__ABOUT THIS TASK__. In the records below, find the line with "Iq2S => Ok 50" and the line with "E4M3B128 => outer_block s"; return exactly those lines and every line between them.

+++ DATA FOR THIS TASK

(* ===== verification/Format.v ===== *)
(** * The tensor format

    [crates/r9v-format/src]: the errors of [error.rs], the scheme ids of
    [scheme.rs] with their record sizes ([geometry.rs], [repack.rs],
    [iq.rs]), and the layouts and packings of [layout.rs]. *)

From S2P Require Import Prelude Bytes.

#[global] Open Scope Z_scope.

(** ** Errors *)

Inductive FormatError : Type :=
| InvalidDim (name : string) (value : Z) (reason : string)
| InvalidBlock (name : string) (value : Z) (reason : string)
| FmtOverflow (what : string) (detail : Text)
| UnknownLayout (value : Text)
| InvalidBitWidth (bits : Z)
| LengthMismatch (what : string) (expected got : Z)
| UnknownScheme (value : Text)
| UnknownGgmlType (code : Z)
| ReservedScheme (scheme owner : string)
| SchemeMismatch (scheme expected got : string)
| InvalidScale (scheme : string) (record bits : Z) (reason : string)
| UnsupportedLayout (scheme layout : string)
| ValueOutOfRange (what : string) (position value : Z)
| PaddingNonzero (row col value : Z)
| Multiple (problems : list FormatError)
| BadMagic (found : Z)
| UnsupportedVersion (found : Z) (accepted : list Z)
| Truncated (offset need : Z) (what : string)
| Malformed (offset : Z) (detail : Text)
| DuplicateKey (key : list Z)
| DuplicateTensor (name : Text)
| InvalidAlignment (value : Z)
| KvTypeMismatch (key : list Z) (found expected : string)
| MissingKey (key : list Z)
| UnknownTensorType (code : Z) (tensor : list Z)
| BadTensorRange (name : list Z) (start end_ : Z) (reason : Text)
| FormatVersion (found max : Z)
| Io (path message : list Z).

Abbreviation FormatResult := (outcome FormatError).

(** [FormatError::collect], and [collect_problems] of a nonempty list. *)
Definition collect (problems : list FormatError) : FormatResult unit :=
  match problems with
  | [] => Ok tt
  | [single] => Err single
  | problems => Err (Multiple problems)
  end.

Lemma collect_Ok problems : collect problems = Ok tt ↔ problems = [].
Proof. destruct problems as [|p [|q l]]; done. Qed.
Lemma collect_total problems : collect problems ≠ Panic.
Proof. destruct problems as [|p [|q l]]; done. Qed.
#[export] Hint Resolve collect_total : total.

(** [if c { problems.push(p) }]. *)
Definition problem_if (c : bool) (p : FormatError) : list FormatError := if c then [p] else [].

Lemma problem_if_nil c p : problem_if c p = [] ↔ c = false.
Proof. by destruct c. Qed.

(** A loop with an accumulator, and one that pushes several items a turn. *)
Fixpoint ofoldM {E A B} (f : A → B → outcome E A) (acc : A) (l : list B) : outcome E A :=
  match l with
  | [] => Ok acc
  | x :: l => let* acc := f acc x in ofoldM f acc l
  end.

Definition oflatM {E A B} (f : A → outcome E (list B)) (l : list A) : outcome E (list B) :=
  let* ls := omapM f l in Ok (concat ls).

Lemma ofoldM_app {E A B} (f : A → B → outcome E A) acc l k :
  ofoldM f acc (l ++ k) = let* acc := ofoldM f acc l in ofoldM f acc k.
Proof. revert acc. induction l as [|x l IH]; intros acc; simpl; [done|]. destruct (f acc x); simpl; auto. Qed.

Lemma oflatM_total {E A B} (f : A → outcome E (list B)) (g : A → list B) l :
  (∀ x, x ∈ l → f x = Ok (g x)) → oflatM f l = Ok (concat (map g l)).
Proof. intros H. unfold oflatM. by rewrite (omapM_total f g). Qed.

(** [u32::is_multiple_of], by a constant that is not zero. *)
Definition is_multiple_of (a b : Z) : bool := a mod b =? 0.

(** ** Scheme ids *)

Inductive SchemeId : Type :=
| I8R | I8B128 | I4K | E4M3B128 | I8B32F | I4B32F | I4B32FM | I5B32F | I5B32FM | I5K | I6K
| I3K | I2K | I4Nl | I4Xs | Iq3Xxs | Iq3S | Iq2Xxs | Iq2Xs | Iq2S | Iq1S | Iq1M.

#[global] Instance SchemeId_eq_dec : EqDecision SchemeId.
Proof. solve_decision. Defined.

Definition scheme_code (s : SchemeId) : Z :=
  match s with
  | I8R => 1 | I8B128 => 2 | I4K => 3 | E4M3B128 => 4 | I8B32F => 5 | I4B32F => 6 | I4B32FM => 7
  | I5B32F => 8 | I5B32FM => 9 | I5K => 10 | I6K => 11 | I3K => 12 | I2K => 13 | I4Nl => 14
  | I4Xs => 15 | Iq3Xxs => 16 | Iq3S => 17 | Iq2Xxs => 18 | Iq2Xs => 19 | Iq2S => 20 | Iq1S => 21
  | Iq1M => 22
  end.

Definition scheme_from_code (code : Z) : FormatResult SchemeId :=
  match code with
  | 1 => Ok I8R | 2 => Ok I8B128 | 3 => Ok I4K | 4 => Ok E4M3B128 | 5 => Ok I8B32F | 6 => Ok I4B32F
  | 7 => Ok I4B32FM | 8 => Ok I5B32F | 9 => Ok I5B32FM | 10 => Ok I5K | 11 => Ok I6K | 12 => Ok I3K
  | 13 => Ok I2K | 14 => Ok I4Nl | 15 => Ok I4Xs | 16 => Ok Iq3Xxs | 17 => Ok Iq3S | 18 => Ok Iq2Xxs
  | 19 => Ok Iq2Xs | 20 => Ok Iq2S | 21 => Ok Iq1S | 22 => Ok Iq1M
  | _ => Err (UnknownScheme (msg "{}" [Num code]))
  end.

Definition scheme_name (s : SchemeId) : string :=
  match s with
  | I8R => "i8_r" | I8B128 => "i8_b128" | I4K => "i4_k" | E4M3B128 => "e4m3_b128" | I8B32F => "i8_b32f"
  | I4B32F => "i4_b32f" | I4B32FM => "i4_b32fm" | I5B32F => "i5_b32f" | I5B32FM => "i5_b32fm"
  | I5K => "i5_k" | I6K => "i6_k" | I3K => "i3_k" | I2K => "i2_k" | I4Nl => "i4_nl" | I4Xs => "i4_xs"
  | Iq3Xxs => "iq3_xxs" | Iq3S => "iq3_s" | Iq2Xxs => "iq2_xxs" | Iq2Xs => "iq2_xs" | Iq2S => "iq2_s"
  | Iq1S => "iq1_s" | Iq1M => "iq1_m"
  end.

Definition scheme_all : list SchemeId :=
  [I8R; I8B128; I4K; E4M3B128; I8B32F; I4B32F; I4B32FM; I5B32F; I5B32FM; I5K; I6K; I3K; I2K; I4Nl; I4Xs;
   Iq3Xxs; Iq3S; Iq2Xxs; Iq2Xs; Iq2S; Iq1S; Iq1M].

(** A match on a string against the names of a list. *)
Fixpoint named {A} (name : A → string) (s : list Z) (l : list A) : option A :=
  match l with
  | [] => None
  | a :: l => if bool_decide (s = lit (name a)) then Some a else named name s l
  end.

Definition scheme_from_name (s : list Z) : FormatResult SchemeId :=
  ok_or (named scheme_name s scheme_all) (UnknownScheme (msg "{}" [Str s])).

Definition owner_card (s : SchemeId) : string :=
  match s with
  | I8R | I8B128 | I4K | E4M3B128 => "A2.2"
  | I8B32F | I4B32F | I4B32FM | I5B32F | I5B32FM | I5K | I6K | I3K | I2K => "A2.3"
  | _ => "A2.4"
  end.

Inductive NativeScheme : Type := NI8R | NI8B128 | NI4K | NE4M3B128.

Definition as_native (s : SchemeId) : FormatResult NativeScheme :=
  match s with
  | I8R => Ok NI8R | I8B128 => Ok NI8B128 | I4K => Ok NI4K | E4M3B128 => Ok NE4M3B128
  | _ => Err (ReservedScheme (scheme_name s) (owner_card s))
  end.

(** ** Layouts and packings *)

Inductive Layout : Type := L0 | L1 | L1S.
#[global] Instance Layout_eq_dec : EqDecision Layout.
Proof. solve_decision. Defined.

Definition layout_code (l : Layout) : Z := match l with L0 => 1 | L1 => 2 | L1S => 3 end.
Definition layout_from_code (code : Z) : FormatResult Layout :=
  match code with
  | 1 => Ok L0 | 2 => Ok L1 | 3 => Ok L1S
  | _ => Err (UnknownLayout (msg "{}" [Num code]))
  end.
Definition layout_name (l : Layout) : string := match l with L0 => "l0" | L1 => "l1" | L1S => "l1s" end.
Definition layout_from_name (s : list Z) : FormatResult Layout :=
  ok_or (named layout_name s [L0; L1; L1S]) (UnknownLayout (msg "{}" [Str s])).

Inductive Packing : Type := Nibble4 | Byte | Half16 | BitPlanes (bits : Z).

Definition bit_planes (bits : Z) : FormatResult Packing :=
  match bits with
  | 2 | 3 | 5 | 6 => Ok (BitPlanes bits)
  | _ => Err (InvalidBitWidth bits)
  end.

Definition bytes_per_lane (p : Packing) : Z :=
  match p with
  | Nibble4 => 4
  | Byte => 8
  | Half16 => 16
  | BitPlanes bits => div_ceil (8 * bits) 8
  end.

Definition LANES_PER_TILE : Z := 32.
Definition tile_bytes (p : Packing) : Z := bytes_per_lane p * LANES_PER_TILE.

(** ** Sizes of the schemes *)

Definition scale_record_bytes (s : SchemeId) : FormatResult Z :=
  let* n := as_native s in
  Ok (match n with NI8R | NI8B128 | NE4M3B128 => 2 | NI4K => 16 end).

Definition outer_block (s : SchemeId) : FormatResult (option Z) :=
  let* n := as_native s in
  Ok (match n with NI8R => None | NI8B128 | NE4M3B128 => Some 128 | NI4K => Some 256 end).

(** [bits_per_weight], for a row of [k] weights. *)
Definition bits_per_weight (s : SchemeId) (k : Z) : FormatResult (Z * Z) :=
  let* n := as_native s in
  match n with
  | NI8R =>
      if k =? 0 then Err (InvalidDim "k" 0 "must be at least 1")
      else
        let* bits := ok_or (v ← checked_mul U64_MAX k 8; checked_add U64_MAX v 16)
                       (FmtOverflow "i8_r bits_per_weight" (msg "k={k}" [Num k])) in
        Ok (bits, k)
  | NI8B128 | NE4M3B128 =>
      if (k =? 0) || negb (k mod 128 =? 0) then Err (InvalidBlock "k" k "must be a nonzero multiple of 128")
      else
        let* bits := ok_or (checked_mul U64_MAX (k / 128) 1040)
                       (FmtOverflow "b128 bits_per_weight" (msg "k={k}" [Num k])) in
        Ok (bits, k)
  | NI4K =>
      if (k =? 0) || negb (k mod 256 =? 0) then Err (InvalidBlock "k" k "must be a nonzero multiple of 256")
      else
        let* bits := ok_or (checked_mul U64_MAX (k / 256) 1152)
                       (FmtOverflow "i4_k bits_per_weight" (msg "k={k}" [Num k])) in
        Ok (bits, k)
  end.

Definition repack_record_bytes (s : SchemeId) : FormatResult Z :=
  match s with
  | I8R | I8B128 | E4M3B128 => scale_record_bytes s
  | I4K => Ok 16
  | I8B32F | I4B32F | I5B32F => Ok 2
  | I4B32FM | I5B32FM => Ok 4
  | I5K => Ok 16
  | I6K => Ok 18
  | I3K => Ok 14
  | I2K => Ok 20
  | I4Nl | Iq2Xxs => Ok 2
  | I4Xs => Ok 8
  | Iq3Xxs => Ok 34
  | Iq3S => Ok 46
  | Iq2Xs => Ok 10
  | Iq2S => Ok 50
  | Iq1S => Ok 18
  | Iq1M => Ok 24
  end.

Definition repack_outer_block (s : SchemeId) : FormatResult (option Z) :=
  match s with
  | I8R | I8B128 | I4K | E4M3B128 => outer_block s
  | I8B32F | I4B32F | I4B32FM | I5B32F | I5B32FM | I4Nl => Ok (Some 32)
  | _ => Ok (Some 256)
  end.

Definition repack_packing (s : SchemeId) : FormatResult Packing :=
  match s with
  | I8R | I8B128 | E4M3B128 | I8B32F => Ok Byte
  | I4K | I4B32F | I4B32FM | I4Nl | I4Xs => Ok Nibble4
  | I5B32F | I5B32FM | I5K => bit_planes 5
  | I6K => bit_planes 6
  | I3K => bit_planes 3
  | I2K => bit_planes 2
  | Iq3Xxs | Iq3S | Iq2Xxs | Iq2Xs | Iq2S | Iq1S | Iq1M => Ok Byte
  end.

(** The wire bits of one block; the schemes of the other block size are
    unreachable in each arm. *)
Definition wire_bits_32 (s : SchemeId) : FormatResult Z :=
  match s with
  | I8B32F => Ok 272 | I4B32F => Ok 144 | I4B32FM => Ok 160 | I5B32F => Ok 176 | I5B32FM => Ok 192
  | I4Nl => Ok 144
  | _ => Err (SchemeMismatch (scheme_name s) "32-block repack scheme" (scheme_name s))
  end.
Definition wire_bits_256 (s : SchemeId) : FormatResult Z :=
  match s with
  | I5K => Ok 1408 | I6K => Ok 1680 | I3K => Ok 880 | I2K => Ok 672 | I4Xs => Ok 1088 | Iq3Xxs => Ok 784
  | Iq3S => Ok 880 | Iq2Xxs => Ok 528 | Iq2Xs => Ok 592 | Iq2S => Ok 656 | Iq1S => Ok 400 | Iq1M => Ok 448
  | _ => Err (SchemeMismatch (scheme_name s) "K-block repack scheme" (scheme_name s))
  end.

Definition repack_bits_per_weight (s : SchemeId) (k : Z) : FormatResult (Z * Z) :=
  match s with
  | I8R | I8B128 | I4K | E4M3B128 => bits_per_weight s k
  | I8B32F | I4B32F | I4B32FM | I5B32F | I5B32FM | I4Nl =>
      if (k =? 0) || negb (k mod 32 =? 0) then Err (InvalidBlock "k" k "must be a nonzero multiple of 32")
      else
        let* wire_bits := wire_bits_32 s in
        let* bits := ok_or (checked_mul U64_MAX (k / 32) wire_bits)
                       (FmtOverflow "repack bits_per_weight" (msg "scheme={} k={k}" [Name (scheme_name s); Num k])) in
        Ok (bits, k)
  | _ =>
      if (k =? 0) || negb (k mod 256 =? 0) then Err (InvalidBlock "k" k "must be a nonzero multiple of 256")
      else
        let* wire_bits := wire_bits_256 s in
        let* bits := ok_or (checked_mul U64_MAX (k / 256) wire_bits)
                       (FmtOverflow "repack bits_per_weight" (msg "scheme={} k={k}" [Name (scheme_name s); Num k])) in
        Ok (bits, k)
  end.

(** [IqKind] and [index_granularity] of [iq.rs]. *)
Inductive IqKind : Type :=
| KIq4Nl | KIq4Xs | KIq3Xxs | KIq3S | KIq2Xxs | KIq2Xs | KIq2S | KIq1S | KIq1M.

Definition iq_kind_name (k : IqKind) : string :=
  match k with
  | KIq4Nl => "IQ4_NL" | KIq4Xs => "IQ4_XS" | KIq3Xxs => "IQ3_XXS" | KIq3S => "IQ3_S" | KIq2Xxs => "IQ2_XXS"
  | KIq2Xs => "IQ2_XS" | KIq2S => "IQ2_S" | KIq1S => "IQ1_S" | KIq1M => "IQ1_M"
  end.

Definition scheme_iq_kind (s : SchemeId) : option IqKind :=
  match s with
  | I4Nl => Some KIq4Nl | I4Xs => Some KIq4Xs | Iq3Xxs => Some KIq3Xxs | Iq3S => Some KIq3S
  | Iq2Xxs => Some KIq2Xxs | Iq2Xs => Some KIq2Xs | Iq2S => Some KIq2S | Iq1S => Some KIq1S | Iq1M => Some KIq1M
  | _ => None
  end.

Definition index_granularity (k : IqKind) : Z :=
  match k with
  | KIq4Nl | KIq4Xs => 1
  | KIq3Xxs | KIq3S | KIq2Xxs | KIq2Xs => 4
  | KIq2S | KIq1S | KIq1M => 8
  end.

(** ** Codes and names are injective *)

Lemma scheme_code_roundtrip s : scheme_from_code (scheme_code s) = Ok s.
Proof. by destruct s. Qed.

Lemma scheme_from_code_inv code s : scheme_from_code code = Ok s → scheme_code s = code.
Proof.
  unfold scheme_from_code.
  repeat match goal with |- match ?p with _ => _ end = _ → _ => destruct p end; intros [= <-]; done.
Qed.

Lemma layout_code_roundtrip l : layout_from_code (layout_code l) = Ok l.
Proof. by destruct l. Qed.

Lemma scheme_name_roundtrip s : scheme_from_name (lit (scheme_name s)) = Ok s.
Proof. by destruct s. Qed.

Lemma layout_name_roundtrip l : layout_from_name (lit (layout_name l)) = Ok l.
Proof. by destruct l. Qed.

++++++

__ANSWER BELOW__.
  | Iq2S => Ok 50
  | Iq1S => Ok 18
  | Iq1M => Ok 24
  end.

Definition repack_outer_block (s : SchemeId) : FormatResult (option Z) :=
  match s with
  | I8R | I8B128 | I4K | E4M3B128 => outer_block s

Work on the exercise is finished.